» **Exercise prompt**
All of the data below should be written out exactly.

Saved data entries

- - -

(* ===== verification/Activation.v ===== *)
(** * Activations and environments (execute.h, eval_env.c, eval_vm.c)

    An activation is a verb that is being run.  Its value stack is a list with
    the top first; the room for it is allocated when the activation is made.
    The pools of common sizes, from which stacks and environments are taken,
    and reference counts are not represented.  A stopped machine ([vm]) is a
    list of activations, the hottest first: the index that the code gives an
    activation is the number of activations below it. *)

From S2P Require Import Prelude Utf CString Values Db.

(** ** Definitions *)

(** [a_bi_func_id] and [a_bi_func_data] have a meaning only if [a_bi_func_pc]
    is not 0; the data of a built-in function is an opaque handle. *)
Record activation := mkActivation {
  a_prog : Program;
  a_rt_env : list Var;
  a_rt_stack : list Var;
  a_rt_stack_size : Z;
  a_pc : Z;
  a_error_pc : Z;
  a_bi_func_pc : Z;
  a_bi_func_id : Z;
  a_bi_func_data : Z;
  a_temp : Var;
  a_this : Z;
  a_player : Z;
  a_progr : Z;
  a_vloc : Z;
  a_verb : bytes;
  a_verbname : bytes;
  a_debug : bool
}.

Definition set_rt_env (e : list Var) (a : activation) : activation :=
  let 'mkActivation p _ st ss pc epc bpc bid bd t th pl pr vl v vn d := a in
  mkActivation p e st ss pc epc bpc bid bd t th pl pr vl v vn d.
Definition set_rt_stack (st : list Var) (a : activation) : activation :=
  let 'mkActivation p e _ ss pc epc bpc bid bd t th pl pr vl v vn d := a in
  mkActivation p e st ss pc epc bpc bid bd t th pl pr vl v vn d.
Definition set_pc (pc : Z) (a : activation) : activation :=
  let 'mkActivation p e st ss _ epc bpc bid bd t th pl pr vl v vn d := a in
  mkActivation p e st ss pc epc bpc bid bd t th pl pr vl v vn d.
Definition set_error_pc (epc : Z) (a : activation) : activation :=
  let 'mkActivation p e st ss pc _ bpc bid bd t th pl pr vl v vn d := a in
  mkActivation p e st ss pc epc bpc bid bd t th pl pr vl v vn d.
Definition set_bi_func (bpc bid bd : Z) (a : activation) : activation :=
  let 'mkActivation p e st ss pc epc _ _ _ t th pl pr vl v vn d := a in
  mkActivation p e st ss pc epc bpc bid bd t th pl pr vl v vn d.
Definition set_temp (t : Var) (a : activation) : activation :=
  let 'mkActivation p e st ss pc epc bpc bid bd _ th pl pr vl v vn d := a in
  mkActivation p e st ss pc epc bpc bid bd t th pl pr vl v vn d.
Definition set_progr (pr : Z) (a : activation) : activation :=
  let 'mkActivation p e st ss pc epc bpc bid bd t th pl _ vl v vn d := a in
  mkActivation p e st ss pc epc bpc bid bd t th pl pr vl v vn d.
Definition set_prog (p : Program) (a : activation) : activation :=
  let 'mkActivation _ e st ss pc epc bpc bid bd t th pl pr vl v vn d := a in
  mkActivation p e st ss pc epc bpc bid bd t th pl pr vl v vn d.

(** *** Value stacks *)

Definition RT_STACK_QUICKSIZE : Z := 15.

(** [alloc_rt_stack]: an empty stack of at least the quick size. *)
Definition alloc_rt_stack (size : Z) (a : activation) : activation :=
  let 'mkActivation p e _ _ pc epc bpc bid bd t th pl pr vl v vn d := a in
  mkActivation p e [] size pc epc bpc bid bd t th pl pr vl v vn d.
(** How many values there is room for. *)
Definition rt_stack_room (a : activation) : Z := Z.max (a_rt_stack_size a) RT_STACK_QUICKSIZE.

(** *** Environments *)

Definition SLOT_NUM : Z := 0.
Definition SLOT_OBJ : Z := 1.
Definition SLOT_STR : Z := 2.
Definition SLOT_LIST : Z := 3.
Definition SLOT_ERR : Z := 4.
Definition SLOT_PLAYER : Z := 5.
Definition SLOT_THIS : Z := 6.
Definition SLOT_CALLER : Z := 7.
Definition SLOT_VERB : Z := 8.
Definition SLOT_ARGS : Z := 9.
Definition SLOT_ARGSTR : Z := 10.
Definition SLOT_DOBJ : Z := 11.
Definition SLOT_DOBJSTR : Z := 12.
Definition SLOT_PREPSTR : Z := 13.
Definition SLOT_IOBJ : Z := 14.
Definition SLOT_IOBJSTR : Z := 15.
Definition SLOT_INT : Z := 16.
Definition SLOT_FLOAT : Z := 17.

(** The database versions at which the set of variables changed. *)
Definition DBV_Float : Z := 3.

(** Slots outside the variables of the program are not represented: [None] is
    an access to one. *)
Definition new_rt_env (size : Z) : list Var := replicate (Z.to_nat size) VNone.

Definition env_get (env : list Var) (slot : Z) : option Var :=
  if slot <? 0 then None else env !! Z.to_nat slot.
Definition set_rt_env_var (env : list Var) (slot : Z) (v : Var) : option (list Var) :=
  _ ← env_get env slot; Some (<[Z.to_nat slot := v]> env).
Definition set_rt_env_obj (env : list Var) (slot o : Z) : option (list Var) := set_rt_env_var env slot (VObj o).
Definition set_rt_env_str (env : list Var) (slot : Z) (s : bytes) : option (list Var) := set_rt_env_var env slot (VStr s).

(** Several assignments, in order. *)
Definition set_rt_env_vars (env : list Var) (l : list (Z * Var)) : option (list Var) :=
  fold_left (fun env '(slot, v) => env ← env; set_rt_env_var env slot v) l (Some env).

Definition copy_rt_env (from : list Var) (size : Z) : option (list Var) :=
  if size <=? Z.of_nat (length from) then Some (take (Z.to_nat size) from) else None.

(** The type codes that programs see are those of the database. *)
Definition type_code (t : var_type) : Var := VInt (Z.land (var_type_value t) TYPE_DB_MASK).
Definition fill_in_rt_consts (env : list Var) (version : Z) : option (list Var) :=
  env ← set_rt_env_vars env
    [(SLOT_ERR, type_code TYPE_ERR); (SLOT_NUM, type_code TYPE_INT); (SLOT_STR, type_code TYPE_STR);
     (SLOT_OBJ, type_code TYPE_OBJ); (SLOT_LIST, type_code TYPE_LIST)];
  if DBV_Float <=? version
  then set_rt_env_vars env [(SLOT_INT, type_code TYPE_INT); (SLOT_FLOAT, type_code TYPE_FLOAT)]
  else Some env.

(** *** Stopped machines *)

Record vm := mkVm {
  vm_task_id : Z;
  vm_activ_stack : list activation;
  vm_max_stack_size : Z;
  vm_root_activ_vector : Z
}.

(** [None]: a machine without activations. *)
Definition top_activ (the_vm : vm) : option activation := head (vm_activ_stack the_vm).
Definition progr_of_cur_verb (the_vm : vm) : option Z := a ← top_activ the_vm; Some (a_progr a).

Section Lines.
(** [find_line_number] (decompile.c): the line of a program counter of a vector. *)
Context (find_line_number : Program -> Z -> Z -> Z).

(** The vector that the activation with [below] activations below it runs. *)
Definition vector_of (below : nat) (root_vector : Z) : Z := match below with O => root_vector | _ => MAIN_VECTOR end.
Definition suspended_lineno_of_vm (the_vm : vm) : option Z :=
  a ← top_activ the_vm;
  Some (find_line_number (a_prog a) (vector_of (length (vm_activ_stack the_vm) - 1) (vm_root_activ_vector the_vm)) (a_error_pc a)).
End Lines.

- - -

» **Response for this exercise**
(* ===== verification/Activation.v ===== *)
(** * Activations and environments (execute.h, eval_env.c, eval_vm.c)

    An activation is a verb that is being run.  Its value stack is a list with
    the top first; the room for it is allocated when the activation is made.
    The pools of common sizes, from which stacks and environments are taken,
    and reference counts are not represented.  A stopped machine ([vm]) is a
    list of activations, the hottest first: the index that the code gives an
    activation is the number of activations below it. *)

From S2P Require Import Prelude Utf CString Values Db.

(** ** Definitions *)

(** [a_bi_func_id] and [a_bi_func_data] have a meaning only if [a_bi_func_pc]
    is not 0; the data of a built-in function is an opaque handle. *)
Record activation := mkActivation {
  a_prog : Program;
  a_rt_env : list Var;
  a_rt_stack : list Var;
  a_rt_stack_size : Z;
  a_pc : Z;
  a_error_pc : Z;
  a_bi_func_pc : Z;
  a_bi_func_id : Z;
  a_bi_func_data : Z;
  a_temp : Var;
  a_this : Z;
  a_player : Z;
  a_progr : Z;
  a_vloc : Z;
  a_verb : bytes;
  a_verbname : bytes;
  a_debug : bool
}.

Definition set_rt_env (e : list Var) (a : activation) : activation :=
  let 'mkActivation p _ st ss pc epc bpc bid bd t th pl pr vl v vn d := a in
  mkActivation p e st ss pc epc bpc bid bd t th pl pr vl v vn d.
Definition set_rt_stack (st : list Var) (a : activation) : activation :=
  let 'mkActivation p e _ ss pc epc bpc bid bd t th pl pr vl v vn d := a in
  mkActivation p e st ss pc epc bpc bid bd t th pl pr vl v vn d.
Definition set_pc (pc : Z) (a : activation) : activation :=
  let 'mkActivation p e st ss _ epc bpc bid bd t th pl pr vl v vn d := a in
  mkActivation p e st ss pc epc bpc bid bd t th pl pr vl v vn d.
Definition set_error_pc (epc : Z) (a : activation) : activation :=
  let 'mkActivation p e st ss pc _ bpc bid bd t th pl pr vl v vn d := a in
  mkActivation p e st ss pc epc bpc bid bd t th pl pr vl v vn d.
Definition set_bi_func (bpc bid bd : Z) (a : activation) : activation :=
  let 'mkActivation p e st ss pc epc _ _ _ t th pl pr vl v vn d := a in
  mkActivation p e st ss pc epc bpc bid bd t th pl pr vl v vn d.
Definition set_temp (t : Var) (a : activation) : activation :=
  let 'mkActivation p e st ss pc epc bpc bid bd _ th pl pr vl v vn d := a in
  mkActivation p e st ss pc epc bpc bid bd t th pl pr vl v vn d.
Definition set_progr (pr : Z) (a : activation) : activation :=
  let 'mkActivation p e st ss pc epc bpc bid bd t th pl _ vl v vn d := a in
  mkActivation p e st ss pc epc bpc bid bd t th pl pr vl v vn d.
Definition set_prog (p : Program) (a : activation) : activation :=
  let 'mkActivation _ e st ss pc epc bpc bid bd t th pl pr vl v vn d := a in
  mkActivation p e st ss pc epc bpc bid bd t th pl pr vl v vn d.

(** *** Value stacks *)

Definition RT_STACK_QUICKSIZE : Z := 15.

(** [alloc_rt_stack]: an empty stack of at least the quick size. *)
Definition alloc_rt_stack (size : Z) (a : activation) : activation :=
  let 'mkActivation p e _ _ pc epc bpc bid bd t th pl pr vl v vn d := a in
  mkActivation p e [] size pc epc bpc bid bd t th pl pr vl v vn d.
(** How many values there is room for. *)
Definition rt_stack_room (a : activation) : Z := Z.max (a_rt_stack_size a) RT_STACK_QUICKSIZE.

(** *** Environments *)

Definition SLOT_NUM : Z := 0.
Definition SLOT_OBJ : Z := 1.
Definition SLOT_STR : Z := 2.
Definition SLOT_LIST : Z := 3.
Definition SLOT_ERR : Z := 4.
Definition SLOT_PLAYER : Z := 5.
Definition SLOT_THIS : Z := 6.
Definition SLOT_CALLER : Z := 7.
Definition SLOT_VERB : Z := 8.
Definition SLOT_ARGS : Z := 9.
Definition SLOT_ARGSTR : Z := 10.
Definition SLOT_DOBJ : Z := 11.
Definition SLOT_DOBJSTR : Z := 12.
Definition SLOT_PREPSTR : Z := 13.
Definition SLOT_IOBJ : Z := 14.
Definition SLOT_IOBJSTR : Z := 15.
Definition SLOT_INT : Z := 16.
Definition SLOT_FLOAT : Z := 17.

(** The database versions at which the set of variables changed. *)
Definition DBV_Float : Z := 3.

(** Slots outside the variables of the program are not represented: [None] is
    an access to one. *)
Definition new_rt_env (size : Z) : list Var := replicate (Z.to_nat size) VNone.

Definition env_get (env : list Var) (slot : Z) : option Var :=
  if slot <? 0 then None else env !! Z.to_nat slot.
Definition set_rt_env_var (env : list Var) (slot : Z) (v : Var) : option (list Var) :=
  _ ← env_get env slot; Some (<[Z.to_nat slot := v]> env).
Definition set_rt_env_obj (env : list Var) (slot o : Z) : option (list Var) := set_rt_env_var env slot (VObj o).
Definition set_rt_env_str (env : list Var) (slot : Z) (s : bytes) : option (list Var) := set_rt_env_var env slot (VStr s).

(** Several assignments, in order. *)
Definition set_rt_env_vars (env : list Var) (l : list (Z * Var)) : option (list Var) :=
  fold_left (fun env '(slot, v) => env ← env; set_rt_env_var env slot v) l (Some env).

Definition copy_rt_env (from : list Var) (size : Z) : option (list Var) :=
  if size <=? Z.of_nat (length from) then Some (take (Z.to_nat size) from) else None.

(** The type codes that programs see are those of the database. *)
Definition type_code (t : var_type) : Var := VInt (Z.land (var_type_value t) TYPE_DB_MASK).
Definition fill_in_rt_consts (env : list Var) (version : Z) : option (list Var) :=
  env ← set_rt_env_vars env
    [(SLOT_ERR, type_code TYPE_ERR); (SLOT_NUM, type_code TYPE_INT); (SLOT_STR, type_code TYPE_STR);
     (SLOT_OBJ, type_code TYPE_OBJ); (SLOT_LIST, type_code TYPE_LIST)];
  if DBV_Float <=? version
  then set_rt_env_vars env [(SLOT_INT, type_code TYPE_INT); (SLOT_FLOAT, type_code TYPE_FLOAT)]
  else Some env.

(** *** Stopped machines *)

Record vm := mkVm {
  vm_task_id : Z;
  vm_activ_stack : list activation;
  vm_max_stack_size : Z;
  vm_root_activ_vector : Z
}.

(** [None]: a machine without activations. *)
Definition top_activ (the_vm : vm) : option activation := head (vm_activ_stack the_vm).
Definition progr_of_cur_verb (the_vm : vm) : option Z := a ← top_activ the_vm; Some (a_progr a).

Section Lines.
(** [find_line_number] (decompile.c): the line of a program counter of a vector. *)
Context (find_line_number : Program -> Z -> Z -> Z).

(** The vector that the activation with [below] activations below it runs. *)
Definition vector_of (below : nat) (root_vector : Z) : Z := match below with O => root_vector | _ => MAIN_VECTOR end.
Definition suspended_lineno_of_vm (the_vm : vm) : option Z :=
  a ← top_activ the_vm;
  Some (find_line_number (a_prog a) (vector_of (length (vm_activ_stack the_vm) - 1) (vm_root_activ_vector the_vm)) (a_error_pc a)).
End Lines.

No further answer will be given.